Malgré la désuétude du Western dans les années 80, Clint Eastwood trace son sillon d'auteur important dans le cinéma US avec ce western formellement classique mais emprunt d'un certain regard sur l'Amérique.
Comme dans les films de Leone, Eastwood incarne un personnage sans nom, mais à la différence du Blondin des 60's agissant pour lui-même, nous avons un Pasteur - donc garant d'une certaine morale - peu disert mais dont les actes définissent les contours d'un héros classique (se battant pour autrui) mais aussi et surtout de la vision de l'auteur: en prenant la défense de mineurs face à la riche compagnie d'extraction d'or, en mettant la main à la pâte lorsqu'il participe au labeur, et encore lorsqu'il relève le défi d'affronter le shérif corrompu et ses hommes, il s'agit de défendre l'esprit des pionniers, les garants de l'esprit américain, celui de gens travaillant dur, faisant communauté autour d'un idéal, celui de la liberté, et prêts à tout pour le défendre.
Par ce biais là, il dénonce aussi le capitalisme sauvage, corrompant les hommes, brutalisant la nature et outre-passant les lois, sans oublier de nuancer son discours en n'omettant pas de dire que c'est cela aussi qui a bâti l'Amérique.

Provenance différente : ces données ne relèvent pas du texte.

(** [now] and the attachments that exist are read by the statement.  [staged] is whether
    the temporary file was written, [renamed] whether it could be put in place; the
    temporary file itself is nobody else's and goes away with the call. *)
Definition cache_Put (now : Z) (attachments : gset string) (staged renamed : bool) (attachmentID data : string)
    : Prog CacheState (Result CacheError CacheRow) :=
  let rel := relativePathFor attachmentID in
  match Resolve Dir rel with
  | None => mret (Err ErrOutsideCache)
  | Some abs =>
      if negb staged then mret (Err (CacheIO "staging a cached file"))
      else if negb renamed then mret (Err (CacheIO "publishing a cached file"))
      else
        modify (set_files <[abs := data]>) ≫= fun _ =>
        atomic (fun s => match PutMediaCacheEntry now attachments attachmentID rel (Z.of_nat (String.length data)) false (cs_rows s) with
                         | Some t => (set_rows (fun _ => t) s, true)
                         | None => (s, false)
                         end) ≫= fun ok : bool =>
        if ok then mret (Ok (mkCacheRow rel (Z.of_nat (String.length data)) false now))
        else modify (set_files (delete abs)) ≫= fun _ => mret (Err CacheIndex)
  end.

(** The bytes, or a miss. *)
Definition cache_Get (now : Z) (attachmentID : string) : Prog CacheState (Result CacheError (option string)) :=
  look (fun s => cs_rows s !! attachmentID) ≫= fun row =>
  match row with
  | None => mret (Ok None)
  | Some e =>
      match Resolve Dir (cr_relative_path e) with
      | None => mret (Err ErrOutsideCache)
      | Some abs =>
          look (fun s => cs_files s !! abs) ≫= fun file =>
          match file with
          | None => modify (set_rows (delete attachmentID)) ≫= fun _ => mret (Ok None)
          | Some data => modify (set_rows (TouchMediaCacheEntry now attachmentID)) ≫= fun _ => mret (Ok (Some data))
          end
      end
  end.

Definition cache_Pin (id : string) : Prog CacheState () := modify (set_rows (SetMediaCachePinned id true)).
Definition cache_Unpin (id : string) : Prog CacheState () := modify (set_rows (SetMediaCachePinned id false)).

Fixpoint evict_entries (total freed removed : Z) (entries : list Entry) : Prog CacheState (Z * Z * option CacheError) :=
  match entries with
  | [] => mret (freed, removed, None)
  | e :: entries' =>
      if (total - freed) <=? MaxBytes then mret (freed, removed, None)
      else
        atomic (fun s => let '(t, rel) := DeleteEntry e.1 (cs_rows s) in (set_rows (fun _ => t) s, rel)) ≫= fun rel =>
        match Resolve Dir rel with
        | None => mret (freed, removed, Some ErrOutsideCache)
        | Some abs =>
            modify (set_files (delete abs)) ≫= fun _ =>
            evict_entries total (freed + cr_size_bytes e.2) (removed + 1) entries'
        end
  end.

Definition cache_Evict : Prog CacheState (Z * Z * option CacheError) :=
  look (fun s => MediaCacheBytes (cs_rows s)) ≫= fun total =>
  look (fun s => Unpinned (cs_rows s)) ≫= fun entries =>
  if (MaxBytes <=? 0) || (total <=? MaxBytes) then mret (0, 0, None)
  else evict_entries total 0 0 (merge_sort lru entries).

(** [UnlinkAll]: the paths that did not resolve. *)
Fixpoint cache_UnlinkAll (paths : list string) : Prog CacheState (list string) :=
  match paths with
  | [] => mret []
  | rel :: paths' =>
      match Resolve Dir rel with
      | None => cache_UnlinkAll paths' ≫= fun l => mret (rel :: l)
      | Some abs => modify (set_files (delete abs)) ≫= fun _ => cache_UnlinkAll paths'
      end
  end.
End Cache.

(** ** Eviction *)

Lemma bytes_delete id r t : t !! id = Some r -> MediaCacheBytes t = cr_size_bytes r + MediaCacheBytes (delete id t).
Proof. intros Hr. unfold MediaCacheBytes. apply (map_fold_delete_L (fun _ r n => cr_size_bytes r + n)); [intros; lia|done]. Qed.

#[export] Instance lru_trans : Transitive lru.
Proof.
  intros x y z. unfold lru. intros [H1|[H1 L1]] [H2|[H2 L2]]; [left; lia|left; lia|left; lia|right]. split; [lia|by etransitivity].
Qed.

Lemma Unpinned_elem id r t : (id, r) ∈ Unpinned t <-> t !! id = Some r /\ cr_pinned r = false.
Proof. unfold Unpinned. rewrite (merge_sort_Permutation lru), elem_of_map_to_list. apply map_lookup_filter_Some. Qed.

Lemma Unpinned_keys t : NoDup (Unpinned t).*1.
Proof. unfold Unpinned. rewrite (merge_sort_Permutation lru). apply NoDup_fst_map_to_list. Qed.

Lemma Unpinned_sorted t : merge_sort lru (Unpinned t) = Unpinned t.
Proof.
  apply (Sorted_unique_strong lru); [|apply Sorted_merge_sort, _|apply Sorted_merge_sort, _|apply merge_sort_Permutation].
  intros [i r] [j q]. rewrite (merge_sort_Permutation lru (Unpinned t)), !Unpinned_elem. intros [Hi _] [Hj _] [H1|[H1 L1]] [H2|[H2 L2]]; simpl in *; [lia..|].
  assert (i = j) as -> by (by apply (anti_symm String.le)). congruence.
Qed.

(** The table without some entries. *)
Definition without (l : list Entry) (t : cache_table) : cache_table := filter (fun p => p ∉ l) t.

Lemma without_nil t : without [] t = t.
Proof. apply map_filter_id. intros i x _ Hx. by apply elem_of_nil in Hx. Qed.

Cette dimension allégorique du personnage, apparaissant comme un miracle afin de restaurer l'ordre ancien, est renforcée par la dimension spectrale du Pasteur, faisant sa première apparition dans des fondus enchaînés durant la prière de la jeune Megan, et par ses déplacements erratiques défiant toute logique qui le font être partout et nulle part, comme une présence diffuse et insaisissable, à l'image des valeurs qu'il représente.
Il appelle donc à un retour des valeurs fondamentales, en pleine ère Reagan, en incarnant cette sorte de guide propre à revigorer l'esprit des hommes, et enflammer le cœur des femmes usées d'une vie austère, abandonnées par leur mari et père protecteur, garant de leur avenir, en tout cas d'un avenir désirable, comme le symbole d'un rôle que l'homme contemporain aurait déserté.
Il signe donc avec ce film un western profond sans dramaturgie excessive, et aurait peut-être gagné à travailler davantage sa mise en scène pour proposer une oeuvre plus originale, sortant un peu des codes du genre (voyous, agressions, duels etc), mais par l'ambiance glaciale, la qualité des dialogues et des acteurs, sans parler bien sûr du charisme de bad ass de Eastwood, Pale Rider est un western réussi, pas aussi maîtrisé qu'Impitoyable, certes, mais captivant de bout en bout.